Le commerce de détail a du plomb dans l'aile

TOURISME D’ACHAT • «Swiss Retail Federation», l’association faîtière dans le commerce de détail, déplore une stagnation dans son secteur et une situation en trompe-l’œil en Suisse romande. Rencontre avec son directeur.

  • Adrian Wyss, directeur de Swiss Retail Federation.

    Adrian Wyss, directeur de Swiss Retail Federation.

Lausanne Cités: En Suisse, l’économie se porte-t-elle mieux qu’ailleurs?

Adrian Wyss: Les signes d’une déflation sont là: le niveau des prix des biens et des services est, depuis un certain temps, en régression. Dans toute la Suisse, nous avons tous les jours des annonces de délocalisations de productions ou de fermetures d’entreprises. J’ajoute que le tourisme d’achat montre des signes inquiétants dans certaines régions, que ce soit au niveau de l’emploi ou de la formation.

 

Pour autant ce problème, propre aux régions frontalières, n’est pas nouveau. En quoi cela impacte-t-il spécifiquement la Suisse romande?

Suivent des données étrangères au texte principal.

(** * EduPay: authentication middleware and auth routes

    A shallow embedding of [middleware/auth.js] (rate limiter, login-attempt
    tracker, JWT gates), of the register / login / refresh / logout /
    change-password handlers of [routes/auth.routes.js] and of the string
    sanitizer and the email pattern of [middleware/validator.js], with the
    properties of the security core.

    Conventions.
    - JavaScript numbers that hold millisecond timestamps and counters are
      integers of [Z]; [Date.now()] is an explicit argument of every
      operation that reads the clock.
    - The module-level [Map]s are [gmap]s that are passed in and returned.
    - A JavaScript object literal with optional properties is a record whose
      optional properties have an [option] type ([None] is [undefined]).
    - A handler run observes one clock reading; [isAccountLocked], which
      reads the clock twice, also has a form with two readings.
    - The data store always answers: the [catch] branches that turn a store
      exception into a 500 response are outside the model, and so is the
      body validation in front of the login handler.
    - [jsonwebtoken] and [bcryptjs] are third-party packages; they are
      interfaces ([JwtCodec], [Bcrypt]) with the checks of [jwt.verify]
      written out over symbolic tokens. *)

From Stdlib Require Import ZArith Lia List Ascii String.
From stdpp Require Import base option gmap strings pretty list fin_maps.
Import ListNotations.
Open Scope Z_scope.
(** * da_api: a shallow embedding of [main.py]

    The service is a FastAPI application with four handlers
    ([upload_file], [generate_all_plots], [download_plot],
    [download_all_plots]) around pandas, matplotlib, [os.path], [zipfile]
    and the process-wide directory [PLOT_DIR].

    Handlers are embedded as computations in a state-and-exception monad
    over a [world] (current directory, file tree, log of collaborator
    calls).  Library functions the handlers call are embedded next to them:
    [str.endswith], [posixpath.join], [posixpath.basename], path lookup,
    [os.listdir], [ZipFile.write], and the way the framework turns a
    handler's return value or exception into the response on the wire. *)

From stdpp Require Import base option list strings gmap fin_maps.
From Stdlib Require Import Ascii QArith.

Local Open Scope string_scope.
Local Open Scope list_scope.

(** ** Python strings *)

Module PyStr.

(** [s.endswith(suffix)] *)
Definition endswith (s suffix : string) : bool :=
  (String.length suffix <=? String.length s)%nat &&
  String.eqb
    (String.substring (String.length s - String.length suffix)
                      (String.length suffix) s)
    suffix.

(** [s.endswith((a, b, ...))]: true when some member of the tuple is a
    suffix. *)
Definition endswith_any (s : string) (suffixes : list string) : bool :=
  existsb (endswith s) suffixes.

(** [s.startswith(prefix)] *)
Fixpoint startswith (s pre : string) : bool :=
  match pre, s with
  | EmptyString, _ => true
  | String a pre', String b s' => Ascii.eqb a b && startswith s' pre'
  | String _ _, EmptyString => false
  end.

(** [s.split("/")]: never empty, one more piece than there are slashes. *)
Fixpoint split_slash (s : string) : list string :=
  match s with
  | EmptyString => [""]
  | String c s' =>
      if Ascii.eqb c "/"%char then "" :: split_slash s'
      else match split_slash s' with
           | [] => [String c ""]
           | piece :: rest => String c piece :: rest
           end
  end.

(** No ["/"] occurs in [s]. *)
Fixpoint slash_free (s : string) : bool :=
  match s with
  | EmptyString => true
  | String c s' => negb (Ascii.eqb c "/"%char) && slash_free s'
  end.

End PyStr.

(** ** [os.path] (posixpath) *)

Module OsPath.
Import PyStr.

(** [posixpath.join(a, b)]: an absolute [b] discards [a]; otherwise the
    two are glued with one separator unless [a] is empty or already ends
    with one. *)
Definition join (a b : string) : string :=
  if startswith b "/" then b
  else if String.eqb a "" || endswith a "/" then a +:+ b
  else a +:+ "/" +:+ b.

(** [posixpath.basename(p)]: what follows the last ["/"]. *)
Definition basename (p : string) : string := List.last (split_slash p) "".

End OsPath.

(** ** Tables *)

(** A cell of the loaded sheet.  [CMissing] stands for everything
    [isna] recognises (NaN, None, NaT); [CInf true] is [float('-inf')] and
    [CInf false] is [float('inf')]; [CNum] is any finite number; [CDate] is
    a date or time value ([Timestamp], [datetime.time]), by its text. *)
Inductive cell :=
| CMissing
| CInf (negative : bool)
| CNum (q : Q)
| CText (s : string)
| CBool (b : bool)
| CDate (iso : string).

(** The dtype class of a column, as [select_dtypes(include=['number'])]
    sees it. *)
Inductive kind := Numeric | Other.

Record column := Column {
  col_name : string;
  col_kind : kind;
  col_cells : list cell
}.

(** A DataFrame: its columns, in order. *)
Definition Table := list column.

(** [len(df)]: the length of the index, which every column shares. *)
Definition num_rows (df : Table) : nat :=
  match df with
  | [] => 0
  | c :: _ => length (col_cells c)
  end.

(** All columns have equal length. *)
Definition well_formed (df : Table) : Prop :=
  ∀ c, c ∈ df → length (col_cells c) = num_rows df.

Definition is_numeric (c : column) : bool :=
  match col_kind c with Numeric => true | Other => false end.

Definition map_cells (f : cell → cell) (df : Table) : Table :=
  map (λ c, Column (col_name c) (col_kind c) (map f (col_cells c))) df.

(** ** Normalizer: [df.fillna(0)], then [df.replace([inf, -inf], 0)] *)

Definition zero : cell := CNum 0.

Definition fillna_cell (c : cell) : cell :=
  match c with
  | CMissing => zero
  | _ => c
  end.

Definition replace_inf_cell (c : cell) : cell :=
  match c with
  | CInf _ => zero
  | _ => c
  end.

Definition fillna (df : Table) : Table := map_cells fillna_cell df.
Definition replace_inf (df : Table) : Table := map_cells replace_inf_cell df.

(** Lines 31-32 and 61-62. *)
Definition normalize (df : Table) : Table := replace_inf (fillna df).

Definition is_missing (c : cell) : bool :=
  match c with CMissing => true | _ => false end.
Definition is_pos_inf (c : cell) : bool :=
  match c with CInf false => true | _ => false end.
Definition is_neg_inf (c : cell) : bool :=
  match c with CInf true => true | _ => false end.

(** Every cell of every column of the table. *)
Definition all_cells (df : Table) : list cell := concat (map col_cells df).

(** ** Record serializer: [df.to_dict(orient='records')] *)

(** A Python [dict] with string keys: insertion-ordered, one entry per key. *)
Module PyDict.

Definition t (V : Type) : Type := list (string * V).

(** [d[k] = v]: an existing key keeps its position and takes the new
    value; a new key goes to the end. *)
Fixpoint set {V} (d : t V) (k : string) (v : V) : t V :=
  match d with
  | [] => [(k, v)]
  | (k', v') :: d' =>
      if String.eqb k k' then (k', v) :: d' else (k', v') :: set d' k v
  end.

Dans la région lémanique, il y a toujours eu du tourisme d’achat mais depuis la baisse de l’euro, nous avons affaire à un phénomène nouveau. Le tourisme d’achat a évolué en tourisme de loisirs. Aujourd’hui, des consommateurs de tous les cantons partent faire leurs achats à l’étranger. C’est comme si toute la Suisse était devenue une zone frontière! Les frais liés aux véhicules ou à la pollution ne sont pas pris en considération. Le paradoxe, c’est qu’en Suisse on veut gagner les salaires les plus hauts possibles alors qu’environ 11 milliards de francs suisses, soit 10% du chiffre d’affaires des commerces de détail, sont dépensés chaque année en France voisine.

 

Une stabilisation du franc à 1,10 franc pour 1 euro permettrait-elle au bassin lémanique de s’en sortir?

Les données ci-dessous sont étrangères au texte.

(** C4, amended: the handler applies no range check.  On a tick that polls,
    a request byte [i] of value 7 or more is served like a valid one: exactly
    one byte is written for it, and that byte is the one found [i] bytes from
    the start of the buffer, in the memory behind the record.  The request is
    neither clamped nor dropped nor reported. *)
Theorem out_of_range_request_unchecked (st : State) (k : nat) (i : Z) :
  ISR_polls st = true ->
  Forall is_byte (serial_rx st) ->
  length (controllerDataBuffer st) = Z.to_nat sizeof_data ->
  serial_rx st !! k = Some i ->
  sizeof_data <= i ->
  length (serial_tx (ISR st))
    = (length (serial_tx st) + length (serial_rx st))%nat /\
  serial_tx (ISR st) !! (length (serial_tx st) + k)%nat
    = Some (adjacent st i).
Proof.
  intros Hpoll Hbytes Hlen Hk Hi.
  destruct (poll_serves_requests_aux st Hpoll Hbytes) as (_ & Htx & Hl).
  split; [exact Hl |]. rewrite Htx.
  rewrite lookup_app_r by lia.
  replace (length (serial_tx st) + k - length (serial_tx st))%nat with k by lia.
  rewrite list_lookup_fmap, Hk. simpl.
  rewrite buffer_read_past by assumption. reflexivity.
Qed.

Lemma out_of_range_request_unchecked_witness :
  length (serial_tx (ISR stray_request))
    = (length (serial_tx stray_request) + length (serial_rx stray_request))%nat /\
  serial_tx (ISR stray_request) !! (length (serial_tx stray_request) + 0)%nat
    = Some (adjacent stray_request 7).
Proof.
  apply (out_of_range_request_unchecked stray_request 0 7).
  - reflexivity.
  - repeat constructor; unfold is_byte; lia.
  - reflexivity.
  - reflexivity.
  - unfold sizeof_data. lia.
Defined.

(** ** Runs without a submit *)

Lemma exec_buffer (a : action) (st : State) :
  is_submit a = false ->
  controllerDataBuffer (exec a st) = controllerDataBuffer st.
Proof.
  destruct a; simpl; intros H; [apply ISR_buffer | reflexivity | discriminate H].
Qed.

Lemma exec_adjacent (a : action) (st : State) :
  adjacent (exec a st) = adjacent st.
Proof. destruct a; simpl; [apply ISR_adjacent | reflexivity | reflexivity]. Qed.

Lemma run_cons (a : action) (acts : list action) (st : State) :
  run (a :: acts) st = run acts (exec a st).
Proof. reflexivity. Qed.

Lors de l’introduction du taux plancher à 1,20 franc, déjà, les achats à l’étranger étaient très élevés, mais l’on pouvait constater une certaine stabilisation. Depuis la décision de la Banque nationale suisse de supprimer le taux plancher, la situation s’est nettement dégradée et on enregistre une hausse des achats dans les pays voisins de 7%. Je pense malheureusement qu’un taux plancher à 1,10 franc n’apportera guère d’améliorations. Les détaillants doivent réduire drastiquement leurs marges alors que dans le même temps, les loyers et les salaires restent élevés. Et eux, se paient en francs suisses!

 

Finalement, ne faudrait-il pas un acte citoyen de la part de la population pour «sauver» l’économie suisse?

Ce qui compte pour les entreprises compte évidemment pour les consommateurs. Je verrais d’un bon œil les citoyens réfléchir à la situation actuelle et à l’endroit où l’argent gagné ici est dépensé. Chacun peut contribuer à garder notre standing, nos emplois et nos places de formations. En peu de temps, le commerce de détail a perdu plus de 6000 emplois.

Le danger du «online shopping»

BD • Comment résiste le commerce de détail, à l’heure du commerce électronique (E-commerce), où l’on parle taux de conversion, panier d’achat, publicité en ligne et référencement? Mal, répond Adrian Wyss, le directeur de Swiss Retail. Le commerce en ligne bouscule les habitudes des consommateurs et provoque un changement de paradigme. «Aujourd’hui, les moyens ou grands commerces ne peuvent absolument plus se passer d’avoir un E-commerce en complément de leurs magasins traditionnels.» Et ce, même si leur activité sur le web n’est pas rentable! Mais, plus encore, ce qui inquiète Adrian Wyss, c’est que le «online shopping» s’est globalisé et les achats s’effectuent à l’étranger. Du coup, la Suisse perd énormément de richesses, étant donné que l’argent gagné ici est dépensé à l’étranger, et manque au final dans les caisses des commerces locaux.»